GPT-4 learns from corrections and consequently improves its future responses. Attempts to refine a GPT-3 model with 300,000 questions in Icelandic had failed before the RLHF, due to the time-consuming and data-intensive process.
Morgan Stanley, a financial services company, employs an internal GPT-4-enabled chatbot that can sift through Morgan Stanley's huge PDF format to find solutions to consultants' problems. With the GPT-3 and now GPT-4 functions, the company has begun to study the best way to use its intellectual capital. Morgan Stanley has an internal library of unique content, called intellectual capital, that has been used to train the chatbot using the GPT-4. Around 200 employees use the system regularly, and their suggestions help to improve it even more. The company is evaluating an additional OpenAI technology that has the potential to improve the insights of advisors' notes and facilitate subsequent conversations with customers.
Be My Eyes
The Danish company Be My Eyes uses a GPT-4 'virtual volunteer' within its software to help the visually impaired and the blind in their daily activities.

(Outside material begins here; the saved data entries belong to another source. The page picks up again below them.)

(* ===== verification/Aperture.v ===== *)
(** Transfers to a window of the card ([src/src/libxdma.c],
    [xdma_xfer_aperture]): the bytes of a scatter-gather table go to, or come
    from, endpoint addresses that wrap around inside an aperture of
    [aperture] bytes, one pass through the descriptor ring at a time.

    [interfere] is what other code does while the lock of the engine is free,
    as in Submit; the submitter's sleep is such a moment too. *)
From S2P Require Import Prelude Hw Desc Types Request Engine Transfer Submit.

(** * Filling descriptors *)

(** The variables of the loop: descriptor memory, [desc_idx], [desc_cnt],
    [sg_offset], [req->offset], [xfer->len] and [ep_addr]. *)
Record fill_st := {
  f_mem : list xdma_desc;
  f_idx : Z;
  f_cnt : Z;
  f_sg_offset : Z;
  f_offset : Z;
  f_len : Z;
  f_ep : Z;
}.

#[export] Instance eta_fill_st : Eta fill_st := fun r =>
  Build_fill_st (f_mem r) (f_idx r) (f_cnt r) (f_sg_offset r) (f_offset r)
    (f_len r) (f_ep r).

(** What does not change during a pass: [desc_max], [maxlen], [req->ep_addr],
    [ep_addr_max] and [dir]. *)
Record window := {
  w_desc_max : Z;
  w_maxlen : Z;
  w_ep : Z;
  w_ep_max : Z;
  w_dir : dma_data_direction;
}.

(** One descriptor: its length and the state after it. *)
Definition fill_step (w : window) (addr tlen : Z) (st : fill_st) : Z * fill_st :=
  let len := Z.min tlen (w_maxlen w) in
  let ep := if w_ep_max w <? f_ep st then w_ep w else f_ep st in
  let len :=
    if w_ep_max w <? u64 (ep + len) then u32 (w_ep_max w - ep + 1) else len in
  (len,
   st <| f_mem ::= zalter (xdma_desc_set addr ep len (w_dir w)) (f_idx st) |>
      <| f_sg_offset ::= fun o => u32 (o + len) |>
      <| f_offset ::= fun o => u32 (o + len) |>
      <| f_len ::= fun l => u32 (l + len) |>
      <| f_ep := u64 (ep + len) |>
      <| f_idx ::= fun i => u32 (i + 1) |>
      <| f_cnt ::= fun c => u32 (c + 1) |>).

(** The inner [while (tlen)]: what is left of the entry. *)
Fixpoint fill_entry (w : window) (fuel : nat) (addr tlen : Z) (st : fill_st)
    : option (Z * fill_st) :=
  match fuel with
  | O => None
  | S fuel' =>
      if tlen =? 0 then Some (0, st)
      else
        let (len, st) := fill_step w addr tlen st in
        let tlen := u32 (tlen - len) in
        if f_idx st =? w_desc_max w then Some (tlen, st)
        else fill_entry w fuel' (u64 (addr + len)) tlen st
  end.

(** A descriptor per iteration: the ring's end bounds the loop. *)
Definition entry_fuel (w : window) (st : fill_st) : nat :=
  S (Z.to_nat (w_desc_max w - f_idx st)).

(** The [for] loop over the table: [i] at its end.  [None]: [sg_next] of the
    last entry. *)
Fixpoint fill_table (w : window) (sg_max : Z) (sgs : list scatterlist) (i : Z)
    (st : fill_st) : option (Z * fill_st) :=
  if (i <? sg_max) && (f_idx st <? w_desc_max w) then
    match sgs with
    | [] => None
    | sg :: sgs' =>
        let addr := sg_dma_address sg in
        let tlen := sg_dma_len sg in
        let '(addr, tlen) :=
          if f_sg_offset st =? 0 then (addr, tlen)
          else (u64 (addr + f_sg_offset st), u32 (tlen - f_sg_offset st)) in
        '(tlen, st) ← fill_entry w (entry_fuel w st) addr tlen st;
        if tlen =? 0
        then fill_table w sg_max sgs' (i + 1) (st <| f_sg_offset := 0 |>)
        else Some (i, st)
    end
  else Some (i, st).

(** * Linking the descriptors *)

Definition chain_link (next control : Z) (d : xdma_desc) : xdma_desc :=
  d <| d_next_lo := PCI_DMA_L next |>
    <| d_next_hi := PCI_DMA_H next |>
    <| d_control := control |>.

Definition chain_step (desc_virt i : Z) (st : Z * list xdma_desc)
    : Z * list xdma_desc :=
  let '(bus, mem) := st in
  let bus := u64 (bus + sizeof_xdma_desc) in
  (bus, zalter (chain_link bus DESC_MAGIC) (desc_virt + i) mem).

(** The linked list, its terminator and the adjacent numbers of
    [desc_cnt > 0] descriptors. *)
Definition chain (desc_virt desc_bus desc_cnt : Z) (mem : list xdma_desc)
    : list xdma_desc :=
  let '(_, mem) :=
    for_upto (Z.to_nat (desc_cnt - 1)) 0 (chain_step desc_virt)
      (desc_bus, mem) in
  let mem :=
    zalter (chain_link 0 (Z.lor DESC_MAGIC last_control))
      (desc_virt + (desc_cnt - 1)) mem in
  transfer_adjacent desc_virt desc_cnt mem.

(** * One pass *)

(** [XFER_FLAG_NEED_UNMAP] if the driver has mapped the table. *)
Definition aperture_flags (dma_mapped : bool) : Z :=
  if dma_mapped then 0 else XFER_FLAG_NEED_UNMAP.

(** [req->sg] is the head of [sgs] in every pass.  [None]: the descriptor
    memory was never allocated, the loop leaves the table, or no descriptor was
    filled, when [desc_cnt - 1] wraps around and the loop that links them
    writes outside the ring. *)
Definition aperture_build (w : window) (dma_mapped : bool)
    (sgs : list scatterlist) (sg_max : Z) (e : xdma_engine)
    (req : xdma_request_cb)
    : option (xdma_engine * xdma_request_cb * xdma_transfer) :=
  let xfer :=
    zero_transfer
      <| x_dir := e_dir e |>
      <| x_flags := aperture_flags dma_mapped |>
      <| x_desc_virt := e_desc_idx e |>
      <| x_res_virt := e_desc_idx e |>
      <| x_desc_bus := u64 (e_desc_bus e + sizeof_xdma_desc * e_desc_idx e) |>
      <| x_res_bus :=
           u64 (e_cyclic_result_bus e + sizeof_xdma_result * e_desc_idx e) |>
      <| x_desc_index := e_desc_idx e |> in
  mem ← e_desc e;
  '(i, st) ← fill_table w sg_max sgs (rq_sg_idx req) {|
      f_mem := mem;
      f_idx := e_desc_idx e;
      f_cnt := 0;
      f_sg_offset := rq_sg_offset req;
      f_offset := rq_offset req;
      f_len := 0;
      f_ep := u64 (rq_ep_addr req +
                   Z.land (rq_offset req) (u32 (rq_aperture req - 1)));
    |};
  let req := req <| rq_sg_offset := f_sg_offset st |> <| rq_sg_idx := i |>
                 <| rq_offset := f_offset st |> in
  let desc_cnt := f_cnt st in
  if desc_cnt =? 0 then None
  else
    let xfer :=
      xfer <| x_len := f_len st |> <| x_desc_adjacent := i32 desc_cnt |>
           <| x_desc_num := i32 desc_cnt |>
           <| x_desc_cmpl_th := i32 desc_cnt |> in
    let xfer :=
      if rq_offset req =? rq_total_len req
      then xfer <| x_last_in_request := true |> <| x_sgt := true |> else xfer in
    let e :=
      e <| e_desc := Some (chain (x_desc_virt xfer) (x_desc_bus xfer) desc_cnt
                             (f_mem st)) |>
        <| e_desc_used ::= fun u => i32 (u + desc_cnt) |>
        <| e_desc_idx ::= fun i => u32 (i + desc_cnt) mod e_desc_max e |> in
    Some (e, req, xfer).

Section aperture.
Context `{Platform} `{ModParams}.
Context (interfere : est -> est).

(** * The request *)

(** [dma_map_sg] and the check of the number of entries. *)
Definition aperture_map (dma_mapped : bool) (sgt : sg_table)
    : M est (Z * sg_table) :=
  if dma_mapped then
    ret (if nents sgt =? 0 then (- EIO, sgt) else (0, sgt))
  else
    let* n := kcall "dma_map_sg" [orig_nents sgt] in
    let sgt := sgt <| nents := u32 n |> in
    ret (if nents sgt =? 0 then (- EIO, sgt) else (0, sgt)).

Definition aperture_request (p ep_addr aperture : Z) (sgt : sg_table)
    (tfer : nat * nat) : xdma_request_cb := {|
  rq_ptr := p;
  rq_ep_addr := ep_addr;
  rq_aperture := aperture;
  rq_total_len := request_total_len (mapped sgt);
  rq_offset := 0;
  rq_sg_idx := 0;
  rq_sg_offset := 0;
  rq_tfer := [fst tfer; snd tfer];
  rq_cb := None;
  rq_sw_desc_idx := 0;
  rq_sw_desc_cnt := 0;
  rq_sdesc := [];
|}.

(** * Queueing a pass and waiting for it *)

(** The [switch] on the state of the transfer: the result code and the bytes
    done. *)
Definition aperture_result (id : nat) (done : Z) : M est (Z * Z) :=
  let* x := xfer id in
  match x_state x with
  | TRANSFER_STATE_COMPLETED => ret (0, done + x_len x)
  | TRANSFER_STATE_FAILED => ret (- EIO, done)
  | _ =>
      let* rv := xfer_timeout id in
      ret (rv, done)
  end.

(** The sleep ends when the transfer is no longer submitted, with a signal or,
    if there is one, with the timeout. *)
Definition wait_transfer (timeout_ms : Z) : M est unit :=
  let* _ :=
    (if 0 <? timeout_ms
     then kcall "wait_event_interruptible_timeout" [timeout_ms]
     else kcall "wait_event_interruptible" []) in
  others interfere.

(** The window of a pass: [maxlen] and [ep_addr_max] of the arguments, the end
    of the ring of the engine. *)
Definition pass_window (e : xdma_engine) (dir : dma_data_direction)
    (ep_addr aperture : Z) : window := {|
  w_desc_max := e_desc_max e;
  w_maxlen := Z.min aperture desc_blen_max;
  w_ep := ep_addr;
  w_ep_max := u64 (ep_addr + aperture - 1);
  w_dir := dir;
|}.

(** A pass, under [engine->lock]. *)
Definition aperture_build_locked (dir : dma_data_direction) (id : nat)
    (dma_mapped : bool) (sgt : sg_table) (sg_max : Z) (req : xdma_request_cb)
    : M est (option xdma_request_cb) :=
  do* others interfere in
  let* e := engine in
  let w := pass_window e dir (rq_ep_addr req) (rq_aperture req) in
  match aperture_build w dma_mapped (sgl sgt) sg_max e req with
  | None => ret None
  | Some (e, req, x) =>
      do* set_engine (fun _ => e) in
      do* set_transfer id x in
      ret (Some req)
  end.

(** From the built transfer to the end of the iteration: the result code, the
    bytes done and the table. *)
Definition aperture_queue (id : nat) (timeout_ms : Z) (sgt : sg_table) (done : Z)
    : M est (Z * Z * sg_table) :=
  do* others interfere in
  let* rv := transfer_queue id in
  if rv <? 0 then ret (rv, done, sgt)
  else
    do* wake_thread in
    do* wait_transfer timeout_ms in
    let* (rv, done) := aperture_result id done in
    do* release_descs id in
    let* sgt := destroy_transfer id sgt in
    ret (rv, done, sgt).

(** The loop [while (req->offset < req->total_len)]. *)
Fixpoint aperture_loop (fuel : nat) (dir : dma_data_direction) (id : nat)
    (dma_mapped : bool) (timeout_ms sg_max : Z) (req : xdma_request_cb)
    (sgt : sg_table) (rv done : Z) : M est (option (Z * Z * sg_table)) :=
  if rq_offset req <? rq_total_len req then
    match fuel with
    | O => ret None
    | S fuel' =>
        let* built := aperture_build_locked dir id dma_mapped sgt sg_max req in
        match built with
        | None => ret None
        | Some req =>
            let* (rv, done, sgt) := aperture_queue id timeout_ms sgt done in
            if rv <? 0 then ret (Some (rv, done, sgt))
            else
              aperture_loop fuel' dir id dma_mapped timeout_ms sg_max req sgt
                rv done
        end
    end
  else ret (Some (rv, done, sgt)).

(** * [xdma_xfer_aperture] *)

(** [fuel] bounds the number of passes; [None]: it was not enough, or a pass
    leaves its arrays.  [tfer]: the request's two transfers, of which this
    function uses the first. *)
Definition xdma_xfer_aperture (fuel : nat) (write : bool) (ep_addr aperture : Z)
    (sgt : sg_table) (dma_mapped : bool) (timeout_ms : Z) (tfer : nat * nat)
    : M est (option (Z * sg_table)) :=
  let* e := engine in
  let* d := gets st_dev in
  let rv := check_engine e d write in
  if negb (rv =? 0) then ret (Some (rv, sgt))
  else if e_streaming e then ret (Some (- EINVAL, sgt))
  else
    let* (rv, sgt) := aperture_map dma_mapped sgt in
    if negb (rv =? 0) then ret (Some (rv, sgt))
    else
      let sg_max := nents sgt in
      let* p := kcall "kzalloc" [sizeof_xdma_request_cb] in
      if p =? 0 then
        let* sgt := unmap_sgt dma_mapped sgt in
        ret (Some (- ENOMEM, sgt))
      else
        let req := aperture_request p ep_addr aperture sgt tfer in
        let* r := aperture_loop fuel (dir_of write) (fst tfer) dma_mapped
                    timeout_ms sg_max req sgt 0 0 in
        match r with
        | None => ret None
        | Some (rv, done, sgt) =>
            let* sgt := unmap_sgt dma_mapped sgt in
            do* xdma_request_free p in
            ret (Some (if done =? 0 then rv else done, sgt))
        end.
End aperture.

Like the rest of the financial industry, Stripe's support team used GPT-3 to improve the quality of customer service. It now uses the GPT-4 functions to analyze websites and understand how companies use the platform, so that it can adapt the assistance to their needs. It can work as a virtual assistant for developers, understanding their requests, analyzing technical material, summarizing solutions and providing summaries of websites. Using GPT-4, Stripe can monitor community forums like Discord for signs of criminal activity and remove them as quickly as possible.

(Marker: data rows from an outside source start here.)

Lemma todo_end sg_max i off sgs : sg_max <= i -> todo sg_max i off sgs = [].
Proof using.
  intros Hi. unfold todo. replace (Z.to_nat (sg_max - i)) with O by lia.
  rewrite take_0. apply drop_nil.
Qed.

(** The position after [n] bytes of [todo], as an entry and an offset. *)
Definition position (sg_max i off : Z) (sgs : list scatterlist) (n i' off' : Z)
    : Prop :=
  i <= i' /\
  todo sg_max i' off' (drop (Z.to_nat (i' - i)) sgs) =
  drop (Z.to_nat n) (todo sg_max i off sgs).

(** What the loop leaves: it is at entry [i'] in state [st'] and has made the
    moves [ms] of [n] bytes. *)
Record table_filled (sg_max : Z) (sgs : list scatterlist) (i k : Z) (st : fill_st)
    (i' : Z) (st' : fill_st) (ms : list move) (n : Z) : Prop := {
  tf_n : 0 <= n <= zlength (todo sg_max i (f_sg_offset st) sgs);
  tf_filled : filled k ms n st st';
  tf_bytes : moves_bytes ms =
    placed w k (take (Z.to_nat n) (todo sg_max i (f_sg_offset st) sgs));
  tf_idx : f_idx st' <= w_desc_max w;
  tf_end : n = zlength (todo sg_max i (f_sg_offset st) sgs) \/
    f_idx st' = w_desc_max w /\
    counted k n (zlength ms) (Z.max 0 (sg_max - i - 1));
  tf_pos : position sg_max i (f_sg_offset st) sgs n i' (f_sg_offset st');
  tf_some : 0 < zlength (todo sg_max i (f_sg_offset st) sgs) ->
    f_idx st < w_desc_max w -> 0 < n;
}.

Khan Academy, a company that provides online educational resources, has started using GPT-4 features to power an artificially intelligent assistant called Khanmigo. In 2022, they started testing the functionality of the GPT-4; in 2023, the Khanmigo pilot program will be available to a select few. Those interested in participating in the program can put themselves on the waiting list.

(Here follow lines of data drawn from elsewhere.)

(* ===== verification/Device.v ===== *)
(** The device with all its engines, and what its parts share
    ([struct xdma_dev] of [libxdma.h]). *)
From S2P Require Import Prelude Hw Desc Types Engine.

(** * State *)

(** [xdev], [xdev->engine_h2c], [xdev->engine_c2h], the transfers and the
    trace. *)
Record dvst := {
  v_dev : xdma_dev;
  v_h2c : list xdma_engine;
  v_c2h : list xdma_engine;
  v_xfers : gmap nat xdma_transfer;
  v_trace : list event;
}.

#[export] Instance eta_dvst : Eta dvst := fun r =>
  Build_dvst (v_dev r) (v_h2c r) (v_c2h r) (v_xfers r) (v_trace r).

#[export] Instance traced_dvst : Traced dvst := {|
  trace_of := v_trace;
  with_trace t s := s <| v_trace := t |>;
|}.

(** The engines of one direction, their number and the interrupt bits of that
    direction. *)
Definition engines (d : dma_data_direction) (s : dvst) : list xdma_engine :=
  if is_to_device d then v_h2c s else v_c2h s.
Definition set_engines (d : dma_data_direction)
    (f : list xdma_engine -> list xdma_engine) (s : dvst) : dvst :=
  if is_to_device d then s <| v_h2c ::= f |> else s <| v_c2h ::= f |>.
Definition channel_max (d : dma_data_direction) (dev : xdma_dev) : Z :=
  if is_to_device d then xd_h2c_channel_max dev else xd_c2h_channel_max dev.
Definition mask_irq (d : dma_data_direction) (dev : xdma_dev) : Z :=
  if is_to_device d then xd_mask_irq_h2c dev else xd_mask_irq_c2h dev.

Definition dev : M dvst xdma_dev := gets v_dev.
Definition upd_dev (f : xdma_dev -> xdma_dev) : M dvst unit :=
  modify (fun s => s <| v_dev ::= f |>).

(** The part of the state that the code of one engine works on, and back. *)
Definition engine_view (e : xdma_engine) (s : dvst) : est := {|
  st_eng := e;
  st_dev := v_dev s;
  st_xfers := v_xfers s;
  st_trace := v_trace s;
|}.

Definition put_view (d : dma_data_direction) (i : Z) (es : est) (s : dvst) : dvst :=
  set_engines d (zset (st_eng es) i)
    (s <| v_dev := st_dev es |> <| v_xfers := st_xfers es |>
       <| v_trace := st_trace es |>).

(** [m] on engine [i] of direction [d]; [None] outside the array. *)
Definition on_engine {A} (d : dma_data_direction) (i : Z) (m : M est A)
    : M dvst (option A) := fun s =>
  match zlookup (engines d s) i with
  | None => (None, s)
  | Some e =>
      let (a, es) := m (engine_view e s) in (Some a, put_view d i es s)
  end.

Definition engine_at (d : dma_data_direction) (s : dvst) (i : Z) : xdma_engine :=
  default zero_engine (zlookup (engines d s) i).

(** The engines of a device in service: every engine has interrupt bits of its
    own, which are among those of its direction. *)
Record irq_wf (s : dvst) : Prop := {
  iw_range : forall d i, 0 <= i < channel_max d (v_dev s) ->
    0 <= e_irq_bitmask (engine_at d s i) < 2 ^ 32;
  iw_disjoint : forall d i j, 0 <= i < channel_max d (v_dev s) ->
    0 <= j < channel_max d (v_dev s) -> i <> j ->
    Z.land (e_irq_bitmask (engine_at d s i)) (e_irq_bitmask (engine_at d s j)) = 0;
  iw_mask : forall d i, 0 <= i < channel_max d (v_dev s) ->
    Z.land (e_irq_bitmask (engine_at d s i)) (mask_irq d (v_dev s)) =
    e_irq_bitmask (engine_at d s i);
}.

(** * Lemmas *)

Lemma engines_set d f s : engines d (set_engines d f s) = f (engines d s).
Proof. by destruct d. Qed.

Lemma engines_set_other d d' f s :
  is_to_device d <> is_to_device d' -> engines d' (set_engines d f s) = engines d' s.
Proof. by destruct d, d'. Qed.

Lemma engines_put d i es s :
  engines d (put_view d i es s) = zset (st_eng es) i (engines d s).
Proof. by destruct d. Qed.

Lemma engines_put_other d d' i es s :
  is_to_device d <> is_to_device d' -> engines d' (put_view d i es s) = engines d' s.
Proof. by destruct d, d'. Qed.

Lemma put_view_dev d i es s : v_dev (put_view d i es s) = st_dev es.
Proof. by destruct d. Qed.

Lemma engines_trace d t s : engines d (s <| v_trace := t |>) = engines d s.
Proof. by destruct d. Qed.

Lemma on_engine_run {A} d i (m : M est A) e s :
  zlookup (engines d s) i = Some e ->
  on_engine d i m s =
  (Some (fst (m (engine_view e s))), put_view d i (snd (m (engine_view e s))) s).
Proof.
  intros E. unfold on_engine. rewrite E. by destruct (m (engine_view e s)).
Qed.

Lemma dev_run s : dev s = (v_dev s, s).
Proof. done. Qed.

Lemma upd_dev_run f s : upd_dev f s = (tt, s <| v_dev ::= f |>).
Proof. done. Qed.

Lemma kcall_dv `{Platform} f args (s : dvst) :
  kcall f args s = (kernel_answer (v_trace s) f args,
    s <| v_trace := Call f args (kernel_answer (v_trace s) f args) :: v_trace s |>).
Proof. done. Qed.

#[export] Hint Rewrite dev_run upd_dev_run : run.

Initial assessments suggest that GPT-4 could help students learn specific computer programming topics, while gaining a broader appreciation for the relevance of their study. Additionally, Khan Academy is experimenting with different ways in which teachers could use the new features of GPT-4 in the curriculum development process.
Indigo.ai and GPT-4
indigo.ai has a modular platform already prepared for generative models such as GPT-4. The tests of the model have already started and the first results clearly demonstrate how the chatbots developed with the help of this new technology can offer a more natural communication, precise and contextualized between companies and people.
The advantages can be summarized in:
- Improving natural language comprehension, reducing the risk of misunderstanding and improving the user experience. indigo.ai has always focused heavily on quality in understanding requests and minimizing user frustration.
- More answers Accurate and pertinent: thanks to the greater consistency and contextualization offered by GPT-4, i Chatbot of indigo.ai can provide more precise and useful answers to users. The indigo.ai platform is designed to “control” these generative models, and the more powerful they are, the more there is a need to channel them securely.
- IDs and not only answers: thanks to the greater “memory”, you can leave the model free to go and find the best answer in free text documents, such as word or pdf. This allows you to adjust through the platform the level of control you want to have over the answers given, ranging from handwritten and approved texts to the pure free and creative generation.
- Multimodal interactions: with the ability to process and search for information from different modes, like visual ones, indigo.ai chatbots will be able to offer more engaging and complete interactions.